Todo eso es información de oro. Un motor no se quema porque sí. Siempre hay una causa. Puede ser externa (baja tensión, mala instalación, arrancador fallado) o interna (falta de mantenimiento, rulemanes gastados, bobinado anterior mal hecho).
2. Desarme total, limpieza y evaluación real
Abrimos el motor por completo. Sacamos tapas, rotor, rulemanes, capacitor (si tiene), y dejamos el estator desnudo.
Ahí empieza la investigación forense:
Medimos bobina por bobina. No «a ojo». Con instrumentos.
Revisamos el estado de los aislantes (presspan, DMD, tubos espagueti).
Verificamos rulemanes: ¿juegan? ¿giran áspero? ¿tienen grasa seca?
Medimos el capacitor si el motor es monofásico.
Revisamos conexiones, bornera, cables de salida.
Inspeccionamos el rotor: ¿barritas rotas? ¿anillos rozantes en buen estado?
Buscamos señales de recalentamiento generalizado, humedad, o reparaciones previas mal hechas.

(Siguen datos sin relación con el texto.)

Lemma exec_sound {A : Type} (r : regex) :
  forall (s : text) (k : text -> option A) (a : A),
    exec r s k = Some a -> exists m u, s = m ++ u /\ k u = Some a.
Proof.
  induction r as [l | p | p lo hi g | r1 IH1 r2 IH2 | r1 IH1 r2 IH2];
    intros s k a H; cbn [exec] in H.
  - destruct (strip_prefix l s) as [t|] eqn:E; [|discriminate].
    apply strip_prefix_Some in E. now exists l, t.
  - destruct s as [|c t]; [discriminate|].
    destruct (p c); [|discriminate]. now exists [c], t.
  - destruct (exec_rep_sound _ _ _ _ _ _ _ H) as (m & u & -> & _ & _ & Hk).
    now exists m, u.
  - destruct (IH1 _ _ _ H) as (m1 & u1 & -> & H1).
    destruct (IH2 _ _ _ H1) as (m2 & u2 & -> & H2).
    exists (m1 ++ m2), u2. now rewrite app_assoc.
  - destruct (exec r1 s k) eqn:E1; cbn in H.
    + rewrite <- H in *. now apply IH1.
    + now apply IH2.
Qed.

(** *** The character classes *)

Lemma space_not_quote (c : ascii) : is_space c = true -> is_quote c = false.
Proof.
  destruct c as [[] [] [] [] [] [] [] []]; vm_compute; congruence.
Qed.

Lemma dot_not_quote (c : ascii) : is_dot c = true -> not_quote c = true.
Proof. unfold is_dot. intros H. apply Ascii.eqb_eq in H. now subst c. Qed.

Lemma slash_not_quote (c : ascii) : is_slash c = true -> not_quote c = true.
Proof. unfold is_slash. intros H. apply Ascii.eqb_eq in H. now subst c. Qed.

Lemma not_quote_false (c : ascii) : not_quote c = false -> is_quote c = true.
Proof. unfold not_quote. now destruct (is_quote c). Qed.

(** *** The groups *)

(** The quote group hands on the text after one quote. *)
Lemma exec_quote_group {A : Type} (s : text) (k : text -> option A) :
  exec QUOTE_GROUP s k
  = match s with
    | q :: r => if is_quote q then k r else None
    | [] => None
    end.
Proof. reflexivity. Qed.

Lemma exec_rep_ext {A : Type} (p : ascii -> bool) (g : bool) (s : text)
    (k k' : text -> option A) :
  (forall u, k u = k' u) ->
  forall lo hi, exec_rep p g lo hi s k = exec_rep p g lo hi s k'.
Proof.
  intros Hk. induction s as [|c t IH]; intros lo hi; cbn [exec_rep].
  - now rewrite Hk.
  - now rewrite Hk, IH.
Qed.

(** One or two dots in front of a continuation that skips what is not a
    quote: both ways to split the dots end at the same place. *)
Lemma exec_dots {A : Type} (s : text) (k : text -> option A) :
  exec_rep is_dot true 1 (Some 2) s (fun t => k (dropwhile not_quote t))
  = match s with
    | c :: _ => if is_dot c then k (dropwhile not_quote s) else None
    | [] => None
    end.
Proof.
  destruct s as [|c t]; [reflexivity|].
  cbn [exec_rep pred option_map]. rewrite or_else_None.
  destruct (is_dot c) eqn:Ed; [|reflexivity].
  cbn [dropwhile]. rewrite (dot_not_quote _ Ed).
  destruct t as [|c2 t2]; [reflexivity|].
  cbn [exec_rep pred option_map].
  destruct (is_dot c2) eqn:Ed2.
  - cbn [dropwhile]. rewrite (dot_not_quote _ Ed2).
    assert (exec_rep is_dot true 0 (Some 0) t2
              (fun t => k (dropwhile not_quote t))
            = k (dropwhile not_quote t2)) as -> by now destruct t2.
    apply or_else_same.
  - reflexivity.
Qed.

(** The specifier group, in front of anything that wants a quote next,
    takes everything up to the next quote. *)
Lemma exec_spec_group {A : Type} (s : text) (k : text -> option A) :
  (forall c t, not_quote c = true -> k (c :: t) = None) ->
  exec SPEC_GROUP s k
  = match s with
    | c :: _ => if is_dot c || is_slash c then k (dropwhile not_quote s)
                else None
    | [] => None
    end.
Proof.
  intros Hk. unfold SPEC_GROUP. cbn [exec].
  rewrite (exec_rep_ext is_dot true s _ (fun t => k (dropwhile not_quote t)))
    by (intros u; apply (exec_rep_greedy_all _ _ u Hk)).
  rewrite exec_dots.
  destruct s as [|c t]; [reflexivity|].
  rewrite (exec_rep_greedy_all _ _ t Hk).
  destruct (is_dot c) eqn:Ed; cbn [orb or_else].
  - assert (is_slash c = false) as ->
        by (apply Ascii.eqb_eq in Ed; now subst c).
    apply or_else_None.
  - destruct (is_slash c) eqn:Es; [|reflexivity].
    cbn [dropwhile]. now rewrite (slash_not_quote _ Es).
Qed.

Lemma groups_2_3 (s1 : text) :
  exec SPEC_GROUP s1
    (fun s2 => exec QUOTE_GROUP s2 (fun s3 => Some (s1, s2, s3)))
  = quoted_spec s1.
Proof.
  rewrite exec_spec_group.
  - unfold quoted_spec. destruct s1 as [|c t]; [reflexivity|].
    destruct (is_dot c || is_slash c); [|reflexivity].
    rewrite exec_quote_group.
    destruct (dropwhile not_quote (c :: t)) as [|q r] eqn:E; [reflexivity|].
    now rewrite (not_quote_false _ (dropwhile_head _ _ _ _ E)).
  - intros c t Hc. rewrite exec_quote_group.
    unfold not_quote in Hc. now destruct (is_quote c).
Qed.

Lemma exec_blanks_quote {A : Type} (lo : nat) (s : text)
    (k : text -> option A) :
  lo <= 1 ->
  exec (Cat (Rep is_space lo None true) (Cls is_quote)) s k
  = blanks_quote lo s k.
Proof.
  intros Hlo. cbn [exec]. unfold blanks_quote.
  destruct lo as [|[|lo]]; [| |lia].
  - rewrite exec_rep_greedy_all
      by (intros c t Hc; now rewrite (space_not_quote _ Hc)).
    reflexivity.
  - rewrite exec_rep_plus. destruct s as [|c t]; [reflexivity|].
    cbn [takewhile dropwhile]. destruct (is_space c) eqn:E; [|reflexivity].
    rewrite exec_rep_greedy_all
      by (intros c' t' Hc; now rewrite (space_not_quote _ Hc)).
    reflexivity.
Qed.

Lemma exec_from_quote {A : Type} (s : text) (k : text -> option A) :
  exec FROM_QUOTE s k = from_quote s k.
Proof.
  unfold FROM_QUOTE, from_quote. cbn [exec].
  destruct (strip_prefix (txt "from") s) as [t|]; [|reflexivity].
  now apply (exec_blanks_quote 1 t k).
Qed.

Lemma cuts_static (s : text) :
  cuts STATIC_IMPORT_RE s = from_quote s quoted_spec.
Proof.
  unfold cuts. cbn [g1 g2 g3 STATIC_IMPORT_RE].
  rewrite exec_from_quote. unfold from_quote.
  destruct (strip_prefix _ s) as [t|]; [|reflexivity].
  unfold blanks_quote. destruct (_ <? 1); [reflexivity|].
  destruct (dropwhile is_space t) as [|q r]; [reflexivity|].
  destruct (is_quote q); [apply groups_2_3|reflexivity].
Qed.

Lemma cuts_dynamic (s : text) :
  cuts DYNAMIC_IMPORT_RE s = import_quote s quoted_spec.
Proof.
  unfold cuts. cbn [g1 g2 g3 DYNAMIC_IMPORT_RE]. unfold import_quote.
  cbn [exec]. destruct (strip_prefix _ s) as [t|]; [|reflexivity].
  change (exec_rep is_space true 0 None t ?k)
    with (exec (Cat (Rep is_space 0 None true) (Cls is_quote)) t
            (fun s1 => exec SPEC_GROUP s1
               (fun s2 => exec QUOTE_GROUP s2 (fun s3 => Some (s1, s2, s3))))).
  rewrite (exec_blanks_quote 0) by lia.
  unfold blanks_quote. destruct (_ <? 0); [reflexivity|].
  destruct (dropwhile is_space t) as [|q r]; [reflexivity|].
  destruct (is_quote q); [apply groups_2_3|reflexivity].
Qed.

(** ** The shape of a match *)

Lemma firstn_cut {X : Type} (m u : list X) :
  firstn (length (m ++ u) - length u) (m ++ u) = m.
Proof.
  rewrite length_app. replace (length m + length u - length u) with (length m) by lia.
  rewrite firstn_app, Nat.sub_diag, firstn_all. cbn. apply app_nil_r.
Qed.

3. Rebobinado o reparación propiamente dicha
Si el motor requiere rebobinado:
Retiramos las bobinas viejas con cuidado de no dañar el núcleo.
Limpiamos ranura por ranura. Sin restos de carbón, barniz viejo ni virutas.

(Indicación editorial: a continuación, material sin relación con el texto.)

(** The dict comprehension keeps, for each player, the last row. *)
Lemma perf_dict_lookup (ps : list PlayerPerformance) (k : Z) :
  perf_dict ps !! k = last_row (List.filter (fun p => perf_player_id p =? k) ps).
Proof.
  unfold perf_dict.
  assert (H : forall (d : gmap Z PlayerPerformance),
    fold_left (fun d p => <[perf_player_id p := p]> d) ps d !! k
    = match last_row (List.filter (fun p => perf_player_id p =? k) ps) with
      | Some r => Some r | None => d !! k end).
  { induction ps as [|p ps IH]; intros d; simpl; [reflexivity|].
    rewrite IH. destruct (perf_player_id p =? k) eqn:E.
    - apply Z.eqb_eq in E. rewrite last_row_cons.
      destruct (last_row _); [reflexivity|]. subst. apply lookup_insert_eq.
    - apply Z.eqb_neq in E. destruct (last_row _); [reflexivity|].
      apply lookup_insert_ne. exact E. }
  rewrite H. destruct (last_row _); reflexivity.
Qed.

Lemma match_tally_fold perfs act mp mc :
  fold_left (fun '(mp, mc) tp =>
      match perfs !! tp_player_id tp with
      | Some performance =>
          match points performance with
          | Some p => (mp + captain_points tp p, S mc)
          | None => (mp, mc)
          end
      | None => (mp, mc)
      end) act (mp, mc)
  = (mp + sumZ (map (member_points perfs) act),
     (mc + length (List.filter (played perfs) act))%nat).
Proof.
  revert mp mc. induction act as [|tp act IH]; intros mp mc; simpl.
  - f_equal; lia.
  - destruct (perfs !! tp_player_id tp) as [perf|] eqn:E;
      [destruct (points perf) as [p|] eqn:P|]; rewrite IH.
    + replace (member_points perfs tp) with (captain_points tp p)
        by (unfold member_points; rewrite E, P; reflexivity).
      replace (played perfs tp) with true by (unfold played; rewrite E, P; reflexivity).
      simpl. f_equal; lia.
    + replace (member_points perfs tp) with 0
        by (unfold member_points; rewrite E, P; reflexivity).
      replace (played perfs tp) with false by (unfold played; rewrite E, P; reflexivity).
      f_equal; lia.
    + replace (member_points perfs tp) with 0
        by (unfold member_points; rewrite E; reflexivity).
      replace (played perfs tp) with false by (unfold played; rewrite E; reflexivity).
      f_equal; lia.
Qed.

Lemma sumZ_unplayed perfs act :
  List.filter (played perfs) act = [] -> sumZ (map (member_points perfs) act) = 0.
Proof.
  induction act as [|tp act IH]; simpl; [reflexivity|].
  destruct (perfs !! tp_player_id tp) as [perf|] eqn:E;
    [destruct (points perf) as [p|] eqn:P|].
  - replace (played perfs tp) with true by (unfold played; rewrite E, P; reflexivity).
    discriminate.
  - replace (played perfs tp) with false by (unfold played; rewrite E, P; reflexivity).
    replace (member_points perfs tp) with 0
      by (unfold member_points; rewrite E, P; reflexivity).
    intros H. rewrite IH by exact H. reflexivity.
  - replace (played perfs tp) with false by (unfold played; rewrite E; reflexivity).
    replace (member_points perfs tp) with 0
      by (unfold member_points; rewrite E; reflexivity).
    intros H. rewrite IH by exact H. reflexivity.
Qed.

Colocamos aislantes nuevos en ranuras y entre fases.
Bobinamos con cobre del calibre exacto. Mismo número de espiras. Mismo paso de bobina. Misma conexión (estrella, triángulo, etc.)

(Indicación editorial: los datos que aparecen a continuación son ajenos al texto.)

(* ===== verification/Bytes.v ===== *)
(** * Bytes: little-endian fields of byte lists

    The layouts the program reads and writes as whole structures (struct statx,
    control messages, ELF headers) are lists of bytes; a field of [n] bytes at
    an offset is read with [field] and written with [put_field].  [slice] is
    what a read at an offset returns. *)

From S2P Require Import Prelude.
From Stdlib Require Import Lia.
From stdpp Require Import base numbers list.

Open Scope Z_scope.

Fixpoint le_bytes (n : nat) (z : Z) : list Z :=
  match n with O => [] | S n' => z mod 256 :: le_bytes n' (z / 256) end.

Definition le_value (l : list Z) : Z := foldr (fun b x => b + 256 * x) 0 l.

Definition byte_at (l : list Z) (i : Z) : Z := nth (Z.to_nat i) l 0.
Definition field (l : list Z) (i : Z) (n : nat) : Z := le_value (take n (drop (Z.to_nat i) l)).
Definition put_field (l : list Z) (i : Z) (n : nat) (x : Z) : list Z :=
  take (Z.to_nat i) l ++ le_bytes n x ++ drop (Z.to_nat i + n) l.

(** At most [n] bytes from offset [o]. *)
Definition slice (l : list Z) (o n : Z) : list Z :=
  let size := Z.of_nat (length l) in
  if size <=? o then [] else take (Z.to_nat (Z.min n size)) (drop (Z.to_nat o) l).

(** A C string in bytes, at most [n] of them. *)
Fixpoint c_bytes (n : nat) (l : list Z) : list Z :=
  match n, l with
  | Datatypes.S n', b :: r => if b =? 0 then [] else b :: c_bytes n' r
  | _, _ => []
  end.

Definition is_byte (b : Z) : Prop := 0 <= b < 256.

Lemma le_bytes_length (n : nat) (x : Z) : length (le_bytes n x) = n.
Proof. revert x. induction n as [|n IH]; intros x; [done|]. cbn. by rewrite IH. Qed.

Lemma le_bytes_is_byte (n : nat) (x : Z) : Forall is_byte (le_bytes n x).
Proof.
  revert x. induction n as [|n IH]; intros x; [by apply list.Forall_nil|]. cbn. apply list.Forall_cons. split; [|done].
  unfold is_byte. by apply Z.mod_pos_bound.
Qed.

Lemma le_value_bytes (n : nat) (x : Z) : le_value (le_bytes n x) = x mod 2 ^ (8 * Z.of_nat n).
Proof.
  revert x. induction n as [|n IH]; intros x; [by rewrite Z.mod_1_r|].
  cbn [le_bytes le_value foldr]. fold (le_value (le_bytes n (x / 256))). rewrite IH.
  replace (8 * Z.of_nat (S n)) with (8 + 8 * Z.of_nat n) by lia. rewrite Z.pow_add_r by lia. change (2 ^ 8) with 256.
  rewrite Z.rem_mul_r by lia. done.
Qed.

Lemma le_value_range (l : list Z) : Forall is_byte l -> 0 <= le_value l < 2 ^ (8 * Z.of_nat (length l)).
Proof.
  induction 1 as [|b l Hb Hl IH]; [done|]. cbn [le_value foldr length]. fold (le_value l).
  replace (8 * Z.of_nat (S (length l))) with (8 + 8 * Z.of_nat (length l)) by lia. rewrite Z.pow_add_r by lia.
  change (2 ^ 8) with 256. unfold is_byte in Hb. nia.
Qed.

Lemma field_app (pre mid post : list Z) (o : Z) (n : nat) :
  o = Z.of_nat (length pre) -> length mid = n -> field (pre ++ mid ++ post) o n = le_value mid.
Proof. intros -> <-. unfold field. rewrite Nat2Z.id, drop_app_length, take_app_length. done. Qed.

Lemma field_le (pre post : list Z) (o : Z) (n : nat) (x : Z) :
  o = Z.of_nat (length pre) -> field (pre ++ le_bytes n x ++ post) o n = x mod 2 ^ (8 * Z.of_nat n).
Proof. intros Ho. rewrite field_app by (done || apply le_bytes_length). apply le_value_bytes. Qed.

Lemma put_field_app (pre mid post : list Z) (o : Z) (n : nat) (x : Z) :
  o = Z.of_nat (length pre) -> length mid = n -> put_field (pre ++ mid ++ post) o n x = pre ++ le_bytes n x ++ post.
Proof.
  intros -> <-. unfold put_field. rewrite Nat2Z.id, take_app_length. do 2 f_equal. rewrite app_assoc. apply drop_app_length'.
  by rewrite length_app.
Qed.

Lemma field_range (l : list Z) (i : Z) (n : nat) : Forall is_byte l -> 0 <= field l i n < 2 ^ (8 * Z.of_nat n).
Proof.
  intros Hl. unfold field. pose proof (le_value_range (take n (drop (Z.to_nat i) l))) as H.
  rewrite length_take in H. specialize (H ltac:(by apply Forall_take, Forall_drop)).
  assert (2 ^ (8 * Z.of_nat (n `min` length (drop (Z.to_nat i) l))) <= 2 ^ (8 * Z.of_nat n)) by (apply Z.pow_le_mono_r; lia). lia.
Qed.

Lemma slice_length (l : list Z) (o n : Z) : Z.of_nat (length (slice l o n)) <= Z.max 0 n.
Proof. unfold slice. destruct (_ <=? _); cbn; [lia|]. rewrite length_take. lia. Qed.

Lemma slice_lookup (l : list Z) (o n : Z) (i : nat) :
  0 <= o -> Z.of_nat i < n -> slice l o n !! i = l !! (Z.to_nat o + i)%nat.
Proof.
  intros Ho Hi. unfold slice. destruct (Z.leb_spec (Z.of_nat (length l)) o) as [H|H].
  - symmetry. apply lookup_ge_None. lia.
  - destruct (decide (Z.of_nat i < Z.of_nat (length l))) as [Hl|Hl].
    + rewrite lookup_take_lt by lia. apply lookup_drop.
    + rewrite (proj2 (lookup_ge_None l _)) by lia. apply lookup_ge_None. rewrite length_take, length_drop. lia.
Qed.

Lemma slice_is_byte (l : list Z) (o n : Z) : Forall is_byte l -> Forall is_byte (slice l o n).
Proof. intros H. unfold slice. destruct (_ <=? _); [by apply list.Forall_nil|]. by apply Forall_take, Forall_drop. Qed.

Lemma c_bytes_all (n : nat) (l post : list Z) :
  Forall (fun b => b <> 0) l -> (length l < n)%nat -> c_bytes n (l ++ 0 :: post) = l.
Proof.
  intros Hl. revert n. induction Hl as [|b l Hb Hl IH]; intros [|n] Hn; cbn in *; try lia; [done|].
  destruct (Z.eqb_spec b 0); [done|]. rewrite IH by lia. done.
Qed.

Lemma c_bytes_length (n : nat) (l : list Z) : (length (c_bytes n l) <= n)%nat.
Proof. revert l. induction n as [|n IH]; intros [|b l]; cbn; try lia. destruct (b =? 0); cbn; [lia|]. specialize (IH l). lia. Qed.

Atamos cabezas de bobina con hilo de atar para que no vibren.
Conectamos según el esquema original. Verificamos continuidad y aislamiento antes de barnizar.
Barnizamos por inmersión o goteo, según el motor.
Secamos en estufa o con calor controlado.
Si el motor no requiere rebobinado (ejemplo: solo rulemanes, capacitor, carbones, escobillas, o una conexión suelta):
Hacemos exactamente lo necesario. Nada más.
No vendemos trabajo extra.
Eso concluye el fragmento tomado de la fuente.